Exercise instructions » In the listing below, find the line that contains "constructor; [by eexists|by eapply IH]." and the line that contains "items) ∧ items ≠ []". Quote both and every line between them, exactly, and nothing more.

Records for this exercise »
————————

(* ===== verification/HandoffMachine.v ===== *)
(** The ledger as a state machine: the steps [gate_step] a call may take, which say
    nothing of payloads, files or messages, and the facts that hold of every
    [dispatch_for] (src/handoff/mod.rs): it leaves the file alone, or loads it,
    takes one step and writes the result. *)
From S2P Require Export Handoff HandoffGateProps HandoffNormal.
Local Open Scope Z_scope.

(** What is relied on of the JSON of a ledger: it is read back, and it shows its
    schema version. *)
Class GateJsonLaws `{GateJson} : Prop := {
  parse_store_json g : parse_store (store_json g) = Ok g;
  store_json_version g :
    store_schema_version g = SCHEMA_VERSION →
    json_get (lit "schema_version") (store_json g) ≫= json_u64 = Some SCHEMA_VERSION
}.

(** * The machine *)

Definition admission_at (call : HandoffCall) : FetchAdmission :=
  {| gate_now := call_now call;
     gate_fetch_max_age := admission_fetch_max_age (call_admission call);
     gate_session_id := admission_session_id (call_admission call) |}.

Definition set_fetch (record : FetchRecord) (g : GateStore) : GateStore :=
  set_fetches (<[fetch_sender record := <[fetch_url record := record]>
                  (default ∅ (store_fetches g !! fetch_sender record))]> (store_fetches g)) g.
Definition set_handoff (h : StoredHandoff) (g : GateStore) : GateStore :=
  set_handoffs (<[handoff_id h := h]> (store_handoffs g)) g.
Definition set_artifact (id : rstring) (a : SharedArtifact) (g : GateStore) : GateStore :=
  set_artifacts (<[id := a]> (store_artifacts g)) g.

(** A claim that its constructor built. *)
Definition constructed (c : Claim) : Prop :=
  ∃ id statement subject source, Claim_try_new id statement subject source = Ok c.

Definition first_artifact (writer content : rstring) (now : Z) : SharedArtifact :=
  {| artifact_generation := 1; artifact_content := content; artifact_last_writer := writer;
     artifact_last_written_at := now; artifact_reads := ∅ |}.

Section machine.
Context `{GateWorld}.

(** Every claim of an accepted handoff is backed, and there is one. *)
Definition acceptable (call : HandoffCall) (g : GateStore) (h : StoredHandoff) : Prop :=
  handoff_claims h ≠ []
  ∧ Forall (claim_backed (handoff_workspace h) (handoff_from_agent h) (admission_at call)
              (recorded_fetch g (handoff_from_agent h))) (handoff_claims h).

Inductive gate_step (call : HandoffCall) (g : GateStore) : GateStore → Prop :=
  | StayStep : gate_step call g g
  | FetchStep record :
      count_fetches (store_fetches g) < 256
        ∨ is_Some (store_fetch (fetch_sender record) (fetch_url record) g) →
      canonical_url (fetch_url record) (fetch_host record) →
      100 ≤ fetch_status record ≤ 599 →
      gate_step call g (set_fetch record g)
  | SubmitStep h :
      Z.of_nat (size (store_handoffs g)) < 256 ∨ is_Some (store_handoffs g !! handoff_id h) →
      (∀ old, store_handoffs g !! handoff_id h = Some old → is_accepted_handoff old = false) →
      handoff_phase h ≠ PhasePending [] →
      Forall constructed (handoff_claims h) →
      (is_accepted_handoff h = true → acceptable call g h) →
      gate_step call g (set_handoff h g)
  | ReadStep id a reader :
      store_artifacts g !! id = Some a →
      gate_step call g (set_artifact id (marked_read reader (call_now call) a) g)
  | CreateStep id writer content :
      store_artifacts g !! id = None →
      Z.of_nat (size (store_artifacts g)) < 64 →
      len content ≤ MAX_ARTIFACT_BYTES →
      gate_step call g (set_artifact id (first_artifact writer content (call_now call)) g)
  | WriteStep id a writer content :
      store_artifacts g !! id = Some a →
      mark_generation <$> artifact_reads a !! writer = Some (artifact_generation a) →
      len content ≤ MAX_ARTIFACT_BYTES →
      gate_step call g (set_artifact id (next_artifact a writer content (call_now call)) g).
End machine.

(** * Each operation is a step *)

Lemma insert_fetch_Ok record g g' :
  insert_fetch record g = Ok g' ↔
  g' = set_fetch record g
  ∧ (count_fetches (store_fetches g) < 256
     ∨ is_Some (store_fetch (fetch_sender record) (fetch_url record) g)).
Proof.
  unfold insert_fetch, invalid_input_if. split.
  - intros Hins. result_inv. split; [done|].
    match goal with H : _ && _ = false |- _ => apply andb_false_iff in H as [?|?] end; bool_inv; auto.
  - intros [-> Hroom].
    destruct (_ && _) eqn:E; [|done]. bool_inv. destruct Hroom; [lia|done].
Qed.

Lemma insert_handoff_Ok h g g' :
  insert_handoff h g = Ok g' ↔
  g' = set_handoff h g
  ∧ (Z.of_nat (size (store_handoffs g)) < 256 ∨ is_Some (store_handoffs g !! handoff_id h)).
Proof.
  unfold insert_handoff, invalid_input_if. split.
  - intros Hins. result_inv. split; [done|].
    match goal with H : _ && _ = false |- _ => apply andb_false_iff in H as [?|?] end; bool_inv; auto.
  - intros [-> Hroom].
    destruct (_ && _) eqn:E; [|done]. bool_inv. destruct Hroom; [lia|done].
Qed.

Lemma insert_artifact_Ok id a g g' :
  insert_artifact id a g = Ok g' ↔
  g' = set_artifact id a g
  ∧ (Z.of_nat (size (store_artifacts g)) < 64 ∨ is_Some (store_artifacts g !! id))
  ∧ len (artifact_content a) ≤ MAX_ARTIFACT_BYTES.
Proof.
  unfold insert_artifact, invalid_input_if. split.
  - intros Hins. result_inv. split; [done|]. bool_inv. split; [|done].
    match goal with H : _ && _ = false |- _ => apply andb_false_iff in H as [?|?] end; bool_inv; auto.
  - intros (-> & Hroom & Hlen). rewrite (proj2 (Z.ltb_ge _ _) Hlen).
    destruct (_ && _) eqn:E; [|done]. bool_inv. destruct Hroom; [lia|done].
Qed.

(** The file after a call. *)
Lemma with_store_inv `{GateJson} {A} path io (body : GateStore → handoff_result (A * GateStore))
    file answer file' :
  with_store path io body file = (answer, file') →
  (∃ e, answer = Err e ∧ file' = file)
  ∨ ∃ g a g', load_store path file = Ok g ∧ body g = Ok (a, g') ∧ answer = Ok a
              ∧ file' = TextFile (Ok (store_json g')).
Proof.
  unfold with_store. set (run := mbind _ _). destruct run as [[a g']|e] eqn:Hrun; intros [= <- <-].
  - right. unfold run in Hrun. result_inv.
    match goal with H : load_store _ _ = Ok ?g, H' : _ = Ok (a, g') |- _ => by exists g, a, g' end.
  - left. eauto.
Qed.

Section refinement.
Context `{Host, GateJson, GateWorld, ClaimFields}.

Lemma parse_claim_constructed item index c : parse_claim item index = Ok c → constructed c.
Proof.
  unfold parse_claim. intros Hparse. result_inv.
  match goal with H : _ = Ok c |- _ => rename H into Hnew end.
  match goal with H : claim_fields item = Ok ?f |- _ => destruct f as [[[id statement] subject] source] end.
  apply map_err_Ok in Hnew. by exists id, statement, subject, source.
Qed.

Lemma parse_items_constructed index items :
  Forall constructed (parse_items index items).1.
Proof.
  revert index. induction items as [|item items IH]; intros index; [constructor|].
  cbn [parse_items]. specialize (IH (index + 1)).
  destruct (parse_items (index + 1) items) as [claims failures]. cbn [fst] in IH.
  destruct (parse_claim item index) eqn:Hparse; [|done].
  constructor; [by eapply parse_claim_constructed|done].
Qed.

(** Without a failure every item became a claim, in order. *)
Lemma parse_items_all index items claims :
  parse_items index items = (claims, []) →
  Forall2 (λ item c, ∃ i, parse_claim item i = Ok c) items claims.
Proof.
  revert index claims. induction items as [|item items IH]; intros index claims; cbn [parse_items].
  - intros [= <-]. constructor.
  - destruct (parse_items (index + 1) items) as [cs fs] eqn:Hrest.
    destruct (parse_claim item index) as [c|] eqn:Hparse; [|done]. intros [= <- ->].
    constructor; [by eexists|by eapply IH].
Qed.

Lemma parse_claims_Ok value id claims failures :
  parse_claims value id = Ok (claims, failures) →
  Forall constructed claims
  ∧ (failures = [] → ∃ items, value = Some (JArray items) ∧ items ≠ []
       ∧ Forall2 (λ item c, ∃ i, parse_claim item i = Ok c) items claims).
Proof.
  unfold parse_claims. destruct value as [[]|]; try done. case_bool_decide as Hnil.
  - intros [= <- <-]. split; [constructor|done].
  - intros Hparse. result_inv. match goal with H : parse_items 0 _ = _ |- _ => rename H into Hitems end.
    pose proof (parse_items_constructed 0 items) as Hall. rewrite Hitems in Hall. split; [done|].
    intros ->. exists items. by apply parse_items_all in Hitems.
Qed.

Lemma submission_of_payload_Ok payload call sub :
  submission_of_payload payload call = Ok sub →
  Forall constructed (submission_claims sub)
  ∧ (submission_failures sub = [] → submission_claims sub ≠ []).
Proof.
  unfold submission_of_payload. intros Hsub. do 7 (apply bind_Ok in Hsub as (? & _ & Hsub)).
  apply bind_Ok in Hsub as ([claims failures] & Hclaims & Hsub). apply Ok_inj in Hsub as <-.
  apply parse_claims_Ok in Hclaims as [Hall Hitems]. cbn. split; [done|].
  intros (items & _ & Hne & Hforall)%Hitems ->. by apply Forall2_nil_inv_r in Hforall.
Qed.

(** Without a failed item, the claims are the payload's, one for each item. *)
Lemma submission_claims_items payload call sub :
  submission_of_payload payload call = Ok sub → submission_failures sub = [] →
  ∃ items, json_get (lit "claims") payload = Some (JArray items)
    ∧ Forall2 (λ item c, ∃ i, parse_claim item i = Ok c) items (submission_claims sub).
Proof.
  unfold submission_of_payload. intros Hsub. do 7 (apply bind_Ok in Hsub as (? & _ & Hsub)).
  apply bind_Ok in Hsub as ([claims failures] & Hclaims & Hsub). apply Ok_inj in Hsub as <-.
  apply parse_claims_Ok in Hclaims as [_ Hitems]. cbn. intros (items & ? & _ & ?)%Hitems. eauto.
Qed.

Lemma submission_checks_nil sub call g :
  submission_checks sub call g = [] ↔
  submission_failures sub = []
  ∧ Forall (claim_backed (submission_workspace sub) (submission_from sub) (admission_at call)
              (recorded_fetch g (submission_from sub))) (submission_claims sub).
Proof. unfold submission_checks. by rewrite app_nil, evaluate_claims_nil. Qed.

Lemma submitted_handoff_accepted sub call failures :
  is_accepted_handoff (submitted_handoff sub call failures) = true ↔ failures = [].
Proof. unfold is_accepted_handoff. cbn. case_bool_decide; naive_solver. Qed.

(** A submit keeps an accepted handoff, or stores the one it checked. *)
Lemma submit_to_store_Ok sub call g answer g' :
  submit_to_store sub call g = Ok (answer, g') →
  (g' = g ∧ ∃ old, store_handoffs g !! submission_id sub = Some old
                   ∧ is_accepted_handoff old = true ∧ already_accepted old = Ok answer)
  ∨ (let h := submitted_handoff sub call (submission_checks sub call g) in
     insert_handoff h g = Ok g'
     ∧ (∀ old, store_handoffs g !! submission_id sub = Some old → is_accepted_handoff old = false)
     ∧ workflow_snapshot answer = HandoffSnapshot h
     ∧ workflow_failures answer = submission_checks sub call g).
Proof.
  unfold submit_to_store. set (decide_now := mbind _ _). cbv zeta. intros Hsubmit.
  assert (decide_now = Ok (answer, g') →
    insert_handoff (submitted_handoff sub call (submission_checks sub call g)) g = Ok g'
    ∧ workflow_snapshot answer = HandoffSnapshot (submitted_handoff sub call (submission_checks sub call g))
    ∧ workflow_failures answer = submission_checks sub call g) as Hdecide.
  { unfold decide_now. intros Hd. apply bind_Ok in Hd as (g1 & Hins & Hd). rewrite Hins.
    case_bool_decide as Hnil.
    - simplify_eq. by rewrite Hnil.
    - unfold workflow_pending, invalid_input_if in Hd. result_inv. simplify_eq. done. }
  destruct (store_handoffs g !! submission_id sub) as [old|]; [|naive_solver].
  destruct (is_accepted_handoff old) eqn:Haccepted; [|naive_solver].
  left. result_inv. naive_solver.
Qed.

Lemma submit_steps payload call sub g answer g' :
  submission_of_payload payload call = Ok sub →
  submit_to_store sub call g = Ok (answer, g') → gate_step call g g'.
Proof.
  intros [Hall Hne]%submission_of_payload_Ok Hsubmit.
  apply submit_to_store_Ok in Hsubmit as [[-> _]|(Hins & Hold & _)]; [constructor|].
  apply insert_handoff_Ok in Hins as [-> Hroom]. apply SubmitStep; try done.
  - cbn. case_bool_decide; naive_solver.
  - rewrite submitted_handoff_accepted, submission_checks_nil. intros [Hnil Hbacked].
    split; [by apply Hne|done].
Qed.

Lemma fetch_of_payload_Ok payload call record :
  fetch_of_payload payload call = Ok record →
  canonical_url (fetch_url record) (fetch_host record) ∧ 100 ≤ fetch_status record ≤ 599.
Proof.
  unfold fetch_of_payload, tag_field, require_status. intros Hfetch. result_inv. cbn.
  match goal with H : normalize_url _ = Ok ?p |- _ => destruct p; apply normalize_url_canonical in H end.
  bool_inv. done.
Qed.

Lemma read_shared_steps id reader call g answer g' :
  read_shared_in_store id reader (call_now call) g = Ok (answer, g') → gate_step call g g'.
Proof.
  unfold read_shared_in_store. destruct (store_artifacts g !! id) as [a|] eqn:Ha.
  - intros [= _ <-]. by apply ReadStep.
  - intros Hread. result_inv. simplify_eq. constructor.
Qed.

Lemma write_shared_steps id writer based_on content call g answer g' :
  write_shared_in_store id writer based_on content (call_now call) g = Ok (answer, g') →
  gate_step call g g'.
Proof.
  unfold write_shared_in_store. destruct (store_artifacts g !! id) as [a|] eqn:Ha.
  - destruct (negb _) eqn:Hfresh; intros Hwrite; result_inv; simplify_eq; [constructor|].
    match goal with H : insert_artifact _ _ _ = Ok _ |- _ => apply insert_artifact_Ok in H as (-> & _ & Hlen) end.
    bool_inv. by apply WriteStep.
  - unfold create_artifact. case_match; intros Hcreate; result_inv; simplify_eq; [constructor|].
    match goal with H : insert_artifact _ _ _ = Ok _ |- _ => apply insert_artifact_Ok in H as (-> & Hroom & Hlen) end.
    apply CreateStep; [done| |done]. rewrite Ha in Hroom. by destruct Hroom as [|[? ?]].
Qed.
End refinement.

————————

Reply to the exercise »
    constructor; [by eexists|by eapply IH].
Qed.

Lemma parse_claims_Ok value id claims failures :
  parse_claims value id = Ok (claims, failures) →
  Forall constructed claims
  ∧ (failures = [] → ∃ items, value = Some (JArray items) ∧ items ≠ []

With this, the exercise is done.